How House Democrats torpedoed Trump impeachment

Senate Republicans are completing one of the most flagrant cover-ups in American political history, but House Democrats gave them plenty of excuses for their dereliction of duty.

For years, the Democrats cried wolf by threatening impeachment against President Trump when no impeachable offenses were evident. Then, when finally handed a set of circumstances that manifestly made impeachment a reasonable discussion, the Democrats repeatedly made it look as if they were attempting to railroad the president. They always offered abstruse, technical explanations, but nonetheless created an overwhelming perception of unfairness.

In politics, perception effectively is reality.

Everybody knows some Democrats were calling for impeachment before Trump was even sworn in, and many overstated the case on Russian “collusion” before the evidence was in. That record needs no elaboration. With that history, Democrats should have bent over backward to show restraint and fairness, not bloodlust, once it became clear how serious the Ukraine matter was.

Instead, House Speaker Nancy Pelosi insisted on proclaiming an impeachment investigation without asking the House to vote to open it. In the long run, what good did that accomplish? Nothing.

She assigned the primary part of the investigation to the House Intelligence Committee, even though very little of the information in dispute involved intelligence. Why?

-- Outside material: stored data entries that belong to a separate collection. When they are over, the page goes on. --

(** * Signal-Desktop: message counter, contact merging and account lookup

    A shallow embedding of
    - [ts/util/incrementMessageCounter.ts] (module [MessageCounter]),
    - the [FakeConversationController] of
      [ts/test-electron/updateConversationsWithUuidLookup_test.ts]
      (module [Conversations]),
    - the batch lookup of [updateConversationsWithUuidLookup]
      (module [UuidLookup]),
    - the [accounts] duck with its [checkForAccount] thunk
      (module [Accounts]).

    Stateful code is written in a state-and-exception monad: a JavaScript
    function that reads and writes module variables or objects and that may
    throw becomes a function from the state before the call to an [Outcome]
    and the state after it. *)

From Stdlib Require Import ZArith Ascii String DecimalString DecimalZ.
From stdpp Require Import base option list strings gmap pretty.

(** ** Thrown values and the monad *)

(** Everything thrown in the modelled code is an error object that carries
    a message: the errors of [strictAssert] and of chai's [assert], and
    the rejections of the server. *)
Inductive Error : Type :=
  | mkError (message : string).

Inductive Outcome (A : Type) : Type :=
  | Returned (a : A)
  | Threw (e : Error).
Arguments Returned {A} a.
Arguments Threw {A} e.

Definition M (S A : Type) : Type := S → Outcome A * S.

Definition M_ret {S A} (a : A) : M S A := λ s, (Returned a, s).

Definition M_bind {S A B} (f : A → M S B) (m : M S A) : M S B :=
  λ s, match m s with
       | (Returned a, s') => f a s'
       | (Threw e, s') => (Threw e, s')
       end.

#[global] Instance M_mret S : MRet (M S) := λ A, M_ret.
#[global] Instance M_mbind S : MBind (M S) := λ A B, M_bind.

Definition throw {S A} (e : Error) : M S A := λ s, (Threw e, s).
Definition gets {S A} (f : S → A) : M S A := λ s, (Returned (f s), s).
Definition modify {S} (f : S → S) : M S unit := λ s, (Returned tt, f s).
(** * RecordToDiskPlugin: the streaming PCM-to-WAV writer

    A shallow embedding of the class [RecordToDiskPlugin]
    (spaces/plugins/RecordToDiskPlugin.ts) together with the part of Node's
    [Buffer], [fs] and [fs.WriteStream] the class relies on, and the
    properties of the writer stated over it.

    Conventions.
    - A byte is a [Byte.byte]; a [Buffer] and the contents of the file are
      [list byte].
    - The integer fields of a frame and the byte counter are [Z].  A number
      the code computes with [/] is an exact rational ([Q]): the products it
      forms are exact in double precision whenever they are small enough to
      pass the range check of the write that consumes them.
    - A method of the class is a function of the state-and-exception monad
      [M].  What a method assigned before it threw stays assigned, as with
      mutation of [this].
    - The class writes to one file through one descriptor in two ways:
      [fs.writeSync] with an explicit position, which takes effect during the
      call, and [outStream.write], which only queues the chunk; the queued
      chunk reaches the file later, when the event loop gets to it.  The
      model keeps the queue in the state and has an event, [IoComplete], for
      the moment a queued operation takes effect.
    - [console.log] is left out. *)

From Stdlib Require Import List ZArith QArith Qround Lia Bool.
From Stdlib Require Import Strings.Byte.
From Stdlib Require Strings.String.
Import ListNotations String.StringSyntax.

Bind Scope string_scope with String.string.

Local Open Scope Z_scope.

(** ** Exceptions and results *)

(** What a call can throw: Node's [ERR_OUT_OF_RANGE] (a [RangeError], with the
    name of the offending argument), the [EBADF] system error of a write on a
    closed descriptor, and whatever value the user's callback throws. *)
Inductive Exn : Type :=
  | ERR_OUT_OF_RANGE (arg : String.string)
  | EBADF
  | Thrown (what : String.string).

Inductive Result (A : Type) : Type :=
  | Ok (a : A)
  | Throw (e : Exn).
Arguments Ok {A} a.
Arguments Throw {A} e.

Definition rbind {A B} (r : Result A) (k : A -> Result B) : Result B :=
  match r with
  | Ok a => k a
  | Throw e => Throw e
  end.

Declare Scope result_scope.
Delimit Scope result_scope with result.
Notation "x <- e ;; k" := (rbind e (fun x => k))
  (at level 61, e at next level, right associativity) : result_scope.
(** C2 on a fresh directory: of two stores, the second case lands at
    index 1 and the first is kept. *)
Lemma store_files_append_only_witness :
  ∃ w1 w2,
    store_files (demo_env 0 0 EmptyString) (Some "codeforces") (Some "1") (Some "A")
      ["1 2"] ["3"] (Some "Add.") fresh_world = (Ok tt, w1)
    ∧ store_files (demo_env 0 0 EmptyString) (Some "codeforces") (Some "1") (Some "A")
        ["5 6"] ["11"] None w1 = (Ok tt, w2)
    ∧ fs w2 !! (demo_dir +:+ "/1") = Some (File "5 6")
    ∧ fs w2 !! (demo_dir +:+ "/1.a") = Some (File "11")
    ∧ fs w2 !! (demo_dir +:+ "/0") = Some (File "1 2")
    ∧ fs w2 !! (demo_dir +:+ "/0.a") = Some (File "3").
Proof.
  assert (holds_cases (fs fresh_world) demo_dir 0) as Hinv.
  { split; [reflexivity|]. split; [vm_compute; reflexivity|]. split.
    - intros i _. apply lookup_singleton_ne, not_eq_sym, path_join2_not_dir,
        input_name_like.
    - vm_compute. discriminate. }
  destruct (store_files_append_only (demo_env 0 0 EmptyString)
              (Some "codeforces") (Some "1") (Some "A") demo_dir 0 fresh_world
              ["1 2"] ["3"] ["5 6"] ["11"] (Some "Add.") None
              eq_refl Hinv eq_refl)
    as (w1 & w2 & H1 & H2 & Hin2 & Hout2 & _ & _ & _ & Hin1 & Hout1 & _).
  exists w1, w2. split; [exact H1|]. split; [exact H2|].
  split; [exact (Hin2 0 "5 6" eq_refl)|].
  split; [exact (Hout2 0 "11" eq_refl)|].
  split; [exact (Hin1 0 "1 2" eq_refl)|exact (Hout1 0 "3" eq_refl)].
Defined.

(** C3 on the first machine: the cached problem is a hit; a problem not
    yet cached is a miss that creates its directory. *)
Lemma check_cache_spec_witness :
  check_cache (demo_env 0 0 EmptyString) (Some "codeforces") (Some "1") (Some "A")
    demo_world = (Ok true, demo_world)
  ∧ ∃ w', check_cache (demo_env 0 0 EmptyString) (Some "codeforces") (Some "1")
            (Some "B") demo_world = (Ok false, w')
          ∧ is_dir (fs w') "/home/u/.cache/ACedIt/codeforces/1/B" = true.
Proof.
  pose proof (check_cache_spec (demo_env 0 0 EmptyString) (Some "codeforces") (Some "1")
                demo_world) as [Hset _].
  split.
  - exact (proj1 (proj2 (Hset "A" demo_dir eq_refl)) eq_refl).
  - exact (proj2 (proj2 (Hset "B" "/home/u/.cache/ACedIt/codeforces/1/B" eq_refl))
             eq_refl eq_refl).
Defined.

The committee chairman, Adam Schiff, had for two years been one of the leading examples of bloodlust and overstatement, wrongly saying as early as Trump’s third month in office that, even back then, there was “more than circumstantial evidence” of punishable collusion. He also was caught being disingenuous, perhaps flat-out dishonest, in denying contact with the whistleblower who launched this scandal. Why hand him the ball?

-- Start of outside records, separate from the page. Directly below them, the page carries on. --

Section stages.
Implicit Types (gray g : grid) (p : pixel).

Lemma like_refl g : rect g → like g g.
Proof. by intros Hg. Qed.

Lemma like_trans gray g g' : like gray g → like g g' → like gray g'.
Proof. intros (Hh & Hw & Hr) (Hh' & Hw' & Hr'). split; [|split]; congruence. Qed.

Lemma blank_self gray g : blank gray g → blank g g.
Proof.
  intros [(Hh & Hw & Hr) Hz]. split; [by apply like_refl|].
  intros p Hp. apply Hz. by rewrite <- Hh, <- Hw.
Qed.

Lemma blank_trans gray g g' : blank gray g → blank g g' → blank gray g'.
Proof.
  intros [Hl Hz] [Hl' Hz']. split; [by eapply like_trans|].
  intros p Hp. apply Hz'. destruct Hl as (Hh & Hw & _). by rewrite Hh, Hw.
Qed.

Lemma like_map2 (f : Z → Z) gray g : like gray g → like gray (map (map f) g).
Proof.
  intros (Hh & Hw & Hr). split; [|split].
  - by rewrite height_map2.
  - by rewrite width_map2.
  - by apply rect_map2.
Qed.

Lemma px_map2 (f : Z → Z) gray g p :
  like gray g → inb (height gray) (width gray) p →
  px (map (map f) g) p = f (px g p).
Proof.
  intros (Hh & Hw & Hr) [Hx Hy]. unfold px. apply get2_map2; [done|lia..].
Qed.

Lemma blank_map2 (f : Z → Z) gray g :
  f 0 = 0 → blank gray g → blank gray (map (map f) g).
Proof.
  intros Hf [Hl Hz]. split; [by apply like_map2|].
  intros p Hp. by rewrite (px_map2 f gray g p Hl Hp), Hz.
Qed.

Lemma like_filter f k gray g :
  filter_laws f → Z.odd k = true → 1 ≤ k → like gray g → like gray (f k g).
Proof.
  intros Hf Hodd Hk Hl. eapply like_trans; [done|].
  apply Hf; [done..|]. by destruct Hl as (_ & _ & ?).
Qed.

Lemma blank_filter f k gray g :
  filter_laws f → Z.odd k = true → 1 ≤ k → blank gray g → blank gray (f k g).
Proof.
  intros Hf Hodd Hk Hb. eapply blank_trans; [done|].
  apply Hf; [done..|]. by eapply blank_self.
Qed.

Lemma iter_keeps (P : grid → Prop) (f : grid → grid) (n : nat) g :
  (∀ g', P g' → P (f g')) → P g → P (Nat.iter n f g).
Proof. intros Hf Hg. induction n as [|n IH]; [done|]. cbn. by apply Hf. Qed.

(** The filtering step keeps the shape, yields zeros and ones, and keeps
    the background. *)
Lemma drop_small_like gray mask min_area :
  like gray mask →
  ∃ clean,
    drop_small min_area mask = Some clean
    ∧ like gray clean
    ∧ (∀ p, inb (height gray) (width gray) p →
         (px clean p = 0 ∨ px clean p = 1)
         ∧ (px mask p = 0 → px clean p = 0)).
Proof.
  intros (Hh & Hw & Hr).
  destruct (drop_small_spec mask min_area Hr)
    as (lbl & sts & seeds & clean & Hcc & Hinv & Hd & Hshape & Hpx).
  exists clean. split; [done|]. split.
  { eapply like_trans; [|exact Hshape]. done. }
  intros p Hp. rewrite <- Hh, <- Hw in Hp. rewrite (Hpx p Hp).
  split; [case_decide; auto|].
  intros Hm. rewrite decide_False; [done|].
  unfold keep_large. rewrite elem_of_keep_from.
  intros [?%not_elem_of_empty|(i & st & E & _)]; [done|].
  pose proof (si_bg _ _ _ _ Hinv p Hp Hm) as Hb. cbn [labels] in Hb. lia.
Qed.

Lemma opening_size_odd : Z.odd opening_size = true ∧ 1 ≤ opening_size.
Proof. by vm_compute. Qed.

Lemma erosion_size_odd : Z.odd erosion_size = true ∧ 1 ≤ erosion_size.
Proof. by vm_compute. Qed.

Lemma smoothing_size_odd : Z.odd smoothing_size = true ∧ 1 ≤ smoothing_size.
Proof. by vm_compute. Qed.

End stages.

(** The clipped-window filters satisfy the two laws. *)
Lemma tabulate_like (g : grid) (f : pixel → Z) :
  rect g → like g (tabulate (height g) (width g) f).
Proof.
  intros Hg. assert (0 ≤ height g) by (unfold height; lia).
  assert (0 ≤ width g) by (destruct g; cbn [width]; lia).
  split; [by apply height_tabulate|]. split; [|by apply rect_tabulate].
  destruct (decide (height g = 0)) as [E|E].
  - destruct g; [done|]. unfold height in E. cbn [length] in E. lia.
  - apply width_tabulate; lia.
Qed.

Lemma min_filter_laws : filter_laws min_filter.
Proof.
  split.
  - intros k g _ _ Hg. by apply tabulate_like.
  - intros k g _ _ [(_ & _ & Hg) Hz]. split; [by apply tabulate_like|].
    intros p Hp. unfold min_filter. rewrite px_tabulate by done.
    destruct (foldr_min_spec (px g p)
                (px g <$> window (height g) (width g) k p)) as [[->| Hin] _].
    + by apply Hz.
    + apply list_elem_of_fmap in Hin as (q & -> & Hq).
      apply elem_of_window in Hq as [Hq _]. by apply Hz.
Qed.

Lemma max_filter_laws : filter_laws max_filter.
Proof.
  split.
  - intros k g _ _ Hg. by apply tabulate_like.
  - intros k g _ _ [(_ & _ & Hg) Hz]. split; [by apply tabulate_like|].
    intros p Hp. unfold max_filter. rewrite px_tabulate by done.
    destruct (foldr_max_spec (px g p)
                (px g <$> window (height g) (width g) k p)) as [[->| Hin] _].
    + by apply Hz.
    + apply list_elem_of_fmap in Hin as (q & -> & Hq).
      apply elem_of_window in Hq as [Hq _]. by apply Hz.
Qed.

(** The loop of [otsu_threshold] divides only after it has tested both
    divisors against zero, so it returns whatever the arithmetic is. *)
Lemma otsu_loop_total {F : Type} `{!Float64 F} (hist : list Z)
    (total sum_total : Z) (ts : list Z) : ∀ st,
  is_Some (otsu_loop hist total sum_total ts st).
Proof.
  induction ts as [|t ts IH]; intros st; cbn [otsu_loop]; [done|].
  destruct (fis0 (fadd (w_b st) (of_int (hist_at hist t)))) eqn:E1; [apply IH|].
  destruct (fis0 (fsub (of_int total)
                    (fadd (w_b st) (of_int (hist_at hist t))))) eqn:E2;
    [done|].
  unfold checked_div. rewrite E1, E2. cbn [mbind option_bind].
  destruct (fgt _ _); apply IH.
Qed.

Lemma otsu_threshold_total {F : Type} `{!Float64 F} (gray : grid) :
  ∃ t, otsu_threshold gray = Some t.
Proof.
  unfold otsu_threshold, otsu_run.
  destruct (otsu_loop_total (histogram gray) (size gray)
              (dot_arange (histogram gray)) (seqZ 0 256)
              (mkState (of_int 0) (of_int 0) (of_int (-1)) 0)) as [st ->].
  by exists (threshold st).
Qed.

(** Four rows of ink above a row of paper: 16 pixels of value 0, one of
    50 and three of 255.  The threshold is 50, the ink survives the
    opening, and the component filter is what removes it. *)
Definition plan : grid :=
  [ [ 0;   0;   0;   0];
    [ 0;   0;   0;   0];
    [ 0;   0;   0;   0];
    [ 0;   0;   0;   0];
    [50; 255; 255; 255] ].

Lemma plan_rect : rect plan.
Proof. unfold rect. repeat constructor. Qed.

Example otsu_threshold_plan :
  otsu_threshold (F := PrimFloat.float) plan = Some 50.
Proof. vm_compute. reflexivity. Qed.

Example wall_candidates_plan :
  positive (Nat.iter DILATION_ITERATIONS (max_filter opening_size)
              (max_filter opening_size
                 (min_filter opening_size (binary plan 50))))
  = full_like plan 1.
Proof. vm_compute. reflexivity. Qed.

Example remove_interior_lines_plan :
  remove_interior_lines (F := PrimFloat.float) plan
  = Some (full_like plan 255).
Proof. vm_compute. reflexivity. Qed.

Section wall_extractor.
Context {F : Type} `{!Float64 F}.
Variables (erode dilate : Z → grid → grid).
Hypothesis erode_laws : filter_laws erode.
Hypothesis dilate_laws : filter_laws dilate.

(** The stages of [remove_interior_lines] after the threshold. *)
Lemma wall_stages (gray : grid) (t : Z) :
  rect gray →
  ∃ arr clean,
    like gray arr
    ∧ (blank gray (binary gray t) → blank gray arr)
    ∧ drop_small MIN_COMPONENT_AREA_PX arr = Some clean
    ∧ like gray clean
    ∧ (blank gray arr → blank gray clean)
    ∧ (otsu_threshold gray = Some t →
       remove_interior_lines_with erode dilate gray
       = Some (invert255 (positive
                 (Nat.iter EROSION_ITERATIONS (erode erosion_size)
                    (scale255 clean)))))
    ∧ like gray (Nat.iter EROSION_ITERATIONS (erode erosion_size)
                   (scale255 clean))
    ∧ (blank gray clean →
       blank gray (Nat.iter EROSION_ITERATIONS (erode erosion_size)
                     (scale255 clean))).
Proof.
  intros Hrect.
  destruct opening_size_odd as [Hodd Hpos].
  destruct erosion_size_odd as [Hodd' Hpos'].
  set (arr := positive
                (Nat.iter DILATION_ITERATIONS (dilate opening_size)
                   (dilate opening_size
                      (erode opening_size (binary gray t))))).
  assert (like gray arr) as Harr.
  { apply like_map2, iter_keeps; [intros g' Hg'; by apply like_filter|].
    apply like_filter; [done..|]. apply like_filter; [done..|].
    apply (like_map2 (λ v, (if v <? t then 1 else 0) * 255)).
    by apply like_refl. }
  destruct (drop_small_like gray arr MIN_COMPONENT_AREA_PX Harr)
    as (clean & Hd & Hclean & Hpx).
  exists arr, clean. split; [done|]. split.
  { intros Hb. apply blank_map2; [done|].
    apply iter_keeps; [intros g' Hg'; by apply blank_filter|].
    apply blank_filter; [done..|]. by apply blank_filter. }
  split; [done|]. split; [done|]. split.
  { intros [_ Hz]. split; [done|]. intros p Hp.
    by apply (Hpx p Hp), Hz. }
  split.
  { intros Ht. unfold remove_interior_lines_with. rewrite Ht.
    cbn [mbind option_bind]. fold arr. rewrite Hd. done. }
  split.
  - apply iter_keeps; [intros g' Hg'; by apply like_filter|].
    by apply like_map2.
  - intros Hb. apply iter_keeps; [intros g' Hg'; by apply blank_filter|].
    by apply blank_map2.
Qed.

End wall_extractor.

(** [remove_interior_lines] on any rectangular image, with any erosion
    and dilation that keep the shape of an image: the run ends without a
    division by zero, whatever the arithmetic, and the image saved has the
    shape of the input and holds only 0 and 255. *)
Theorem remove_interior_lines_output {F : Type} `{!Float64 F}
    (erode dilate : Z → grid → grid) (gray : grid) :
  filter_laws erode → filter_laws dilate → rect gray →
  ∃ out,
    remove_interior_lines_with erode dilate gray = Some out
    ∧ (height out = height gray ∧ width out = width gray ∧ rect out)
    ∧ ∀ p, inb (height gray) (width gray) p → px out p = 0 ∨ px out p = 255.
Proof.
  intros He Hd Hrect.
  destruct (otsu_threshold_total gray) as [t Ht].
  destruct (wall_stages erode dilate He Hd gray t Hrect)
    as (arr & clean & _ & _ & _ & _ & _ & Hout & Hthin & _).
  eexists. split; [by apply Hout|]. split.
  { by do 2 apply like_map2. }
  intros p Hp. unfold invert255.
  rewrite (px_map2 (λ v, (1 - v) * 255) gray) by (done || by apply like_map2).
  unfold positive.
  rewrite (px_map2 (λ v, if 0 <? v then 1 else 0) gray) by done.
  destruct (0 <? _); auto.
Qed.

Pelosi let Schiff conduct depositions in secret but frequently allowed anti-Trump depictions to leak. He allowed no lawyers to be present, not just for Trump but for midlevel aides Schiff tried to subpoena, even if they needed lawyers to advise them if certain information was classified.

Why and why?

What good did those depositions accomplish that was not accomplished once hearings were held in the open? How was it worth it to give Republicans a chance to stage histrionic protests to exaggeratedly convince the public that the proceedings were unfair?

When the White House provided (spurious) arguments that it was rejecting subpoenas because the House had not yet voted to launch an impeachment process, why did Pelosi not obviate those arguments by reissuing the subpoenas once such a formal resolution finally passed?

Even though Schiff is a tremendously able expositor of facts and arguments, why did Pelosi make him the leading face of the prosecution, considering how toxic he is to many Senate Republicans?

Knowing that some senators, even if dreadfully wrongly, insist that impeachment is invalid without identifying specific laws that were violated, why did the House not at least allege and incorporate at least two or three laws Trump arguably contravened?

The House managers actually proved well-prepared and organized, but they also erred in crafting their presentations, especially the key early ones, as if they were in a courtroom rather than a national court of public opinion. Where was the immediate, reasonably simple, galvanizing, three-minute opening to outline the case? Later, where were the arguments specifically shaped to appeal to concerns or conceits of key Republican senators?

Throughout this ordeal, the House Democrats’ political ineptness was astonishing. The result is that Republicans were able, politically, to execute a cover-up that ill serves the public’s right to hear all available evidence under oath. House Democrats shot at the king and missed. The constitutional system will now suffer from the precedent of a radically unchecked executive.